* **To do**
Among the entries below, please repeat exactly and only the lines from the line containing "[src/control/call_cause.cc] and the" to the line containing "so is what is", both lines included.

Stored items
(* ===== verification/CallControl.v ===== *)
(** * Call control

    [src/control/var_denylist.cc], [src/control/originate_options.cc],
    [src/control/call_cause.cc] and the handlers of [src/control/handlers] that
    act on calls: originate, hangup, hangup_many, bridge, execute,
    set_variables, hold, unhold and blind_transfer.  What FreeSWITCH answers is
    an argument of each handler; the calls made on it are effects, in order, and
    so is what is done with the idempotency reservation.  The channel states are
    FreeSWITCH's, section variables; the audits are in [CallAudit]. *)

From S2P Require Import Prelude Eavesdrop.

(** [std::string::c_str]: FreeSWITCH reads a string up to its first NUL. *)
Definition c_str (s : string) : string :=
  match find_char (char_of 0) s with Some i => string_take i s | None => s end.

(** ** Reserved variables *)

Definition kReservedVarPrefixes : list string :=
  ["api_"; "exec_"; "bridge_pre_execute_"; "bridge_post_bridge_"; "hangup_after_bridge_"; "sip_h_"; "record_";
   "_record_"; "wait_for_"; "transfer_after_bridge"; "session_in_hangup_hook"; "api_on_"; "execute_on_"]%string.

Definition kReservedVarExact : list string :=
  ["osw_bot_session"; "osw_bot_purpose"; "osw_eavesdrop_policy"; "osw_tenant"]%string.

Definition IsReservedVar (name : string) : bool :=
  if string_empty name then false
  else
    let lower := string_map tolower name in
    existsb (String.eqb lower) kReservedVarExact ||
    existsb (fun prefix => string_starts_with prefix lower) kReservedVarPrefixes.

Definition is_var_char (c : ascii) : bool :=
  let b := byte_of c in
  ((65 <=? b) && (b <=? 90)) || ((97 <=? b) && (b <=? 122)) || ((48 <=? b) && (b <=? 57)) || (b =? 95) || (b =? 45).

Definition IsValidVarName (name : string) : bool := if string_empty name then false else string_all is_var_char name.

(** ** Causes *)

Definition kCauseTable : list (Z * string) :=
  [(0, "NONE"); (1, "UNALLOCATED_NUMBER"); (2, "NO_ROUTE_TRANSIT_NET"); (3, "NO_ROUTE_DESTINATION");
   (6, "CHANNEL_UNACCEPTABLE"); (7, "CALL_AWARDED_DELIVERED"); (16, "NORMAL_CLEARING"); (17, "USER_BUSY");
   (18, "NO_USER_RESPONSE"); (19, "NO_ANSWER"); (20, "SUBSCRIBER_ABSENT"); (21, "CALL_REJECTED");
   (22, "NUMBER_CHANGED"); (23, "REDIRECTION_TO_NEW_DESTINATION"); (25, "EXCHANGE_ROUTING_ERROR");
   (27, "DESTINATION_OUT_OF_ORDER"); (28, "INVALID_NUMBER_FORMAT"); (29, "FACILITY_REJECTED");
   (30, "RESPONSE_TO_STATUS_ENQUIRY"); (31, "NORMAL_UNSPECIFIED"); (34, "NORMAL_CIRCUIT_CONGESTION");
   (38, "NETWORK_OUT_OF_ORDER"); (41, "NORMAL_TEMPORARY_FAILURE"); (42, "SWITCH_CONGESTION");
   (43, "ACCESS_INFO_DISCARDED"); (44, "REQUESTED_CHAN_UNAVAIL"); (45, "PRE_EMPTED"); (50, "FACILITY_NOT_SUBSCRIBED");
   (52, "OUTGOING_CALL_BARRED"); (54, "INCOMING_CALL_BARRED"); (57, "BEARERCAPABILITY_NOTAUTH");
   (58, "BEARERCAPABILITY_NOTAVAIL"); (63, "SERVICE_UNAVAILABLE"); (65, "BEARERCAPABILITY_NOTIMPL");
   (66, "CHAN_NOT_IMPLEMENTED"); (69, "FACILITY_NOT_IMPLEMENTED"); (79, "SERVICE_NOT_IMPLEMENTED");
   (81, "INVALID_CALL_REFERENCE"); (88, "INCOMPATIBLE_DESTINATION"); (95, "INVALID_MSG_UNSPECIFIED");
   (96, "MANDATORY_IE_MISSING"); (97, "MESSAGE_TYPE_NONEXIST"); (98, "WRONG_MESSAGE"); (99, "IE_NONEXIST");
   (100, "INVALID_IE_CONTENTS"); (101, "WRONG_CALL_STATE"); (102, "RECOVERY_ON_TIMER_EXPIRE");
   (103, "MANDATORY_IE_LENGTH_ERROR"); (111, "PROTOCOL_ERROR"); (127, "INTERWORKING"); (142, "SUCCESS");
   (487, "ORIGINATOR_CANCEL"); (700, "CRASH"); (701, "SYSTEM_SHUTDOWN"); (702, "LOSE_RACE"); (703, "MANAGER_REQUEST");
   (800, "BLIND_TRANSFER"); (801, "ATTENDED_TRANSFER"); (802, "ALLOTTED_TIMEOUT"); (803, "USER_CHALLENGE");
   (804, "MEDIA_TIMEOUT"); (805, "PICKED_OFF"); (806, "USER_NOT_REGISTERED"); (807, "PROGRESS_TIMEOUT");
   (808, "INVALID_GATEWAY"); (809, "GATEWAY_DOWN"); (810, "INVALID_URL"); (811, "INVALID_PROFILE"); (812, "NO_PICKUP");
   (813, "SRTP_READ_ERROR"); (814, "BOWOUT"); (815, "BUSY_EVERYWHERE"); (816, "DECLINE");
   (817, "DOES_NOT_EXIST_ANYWHERE"); (818, "NOT_ACCEPTABLE"); (819, "UNWANTED"); (820, "NO_IDENTITY");
   (821, "BAD_IDENTITY_INFO"); (822, "UNSUPPORTED_CERTIFICATE"); (823, "INVALID_IDENTITY"); (824, "STALE_DATE");
   (825, "REJECT_ALL")]%string.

* **Response box**
    [src/control/call_cause.cc] and the handlers of [src/control/handlers] that
    act on calls: originate, hangup, hangup_many, bridge, execute,
    set_variables, hold, unhold and blind_transfer.  What FreeSWITCH answers is
    an argument of each handler; the calls made on it are effects, in order, and
    so is what is done with the idempotency reservation.  The channel states are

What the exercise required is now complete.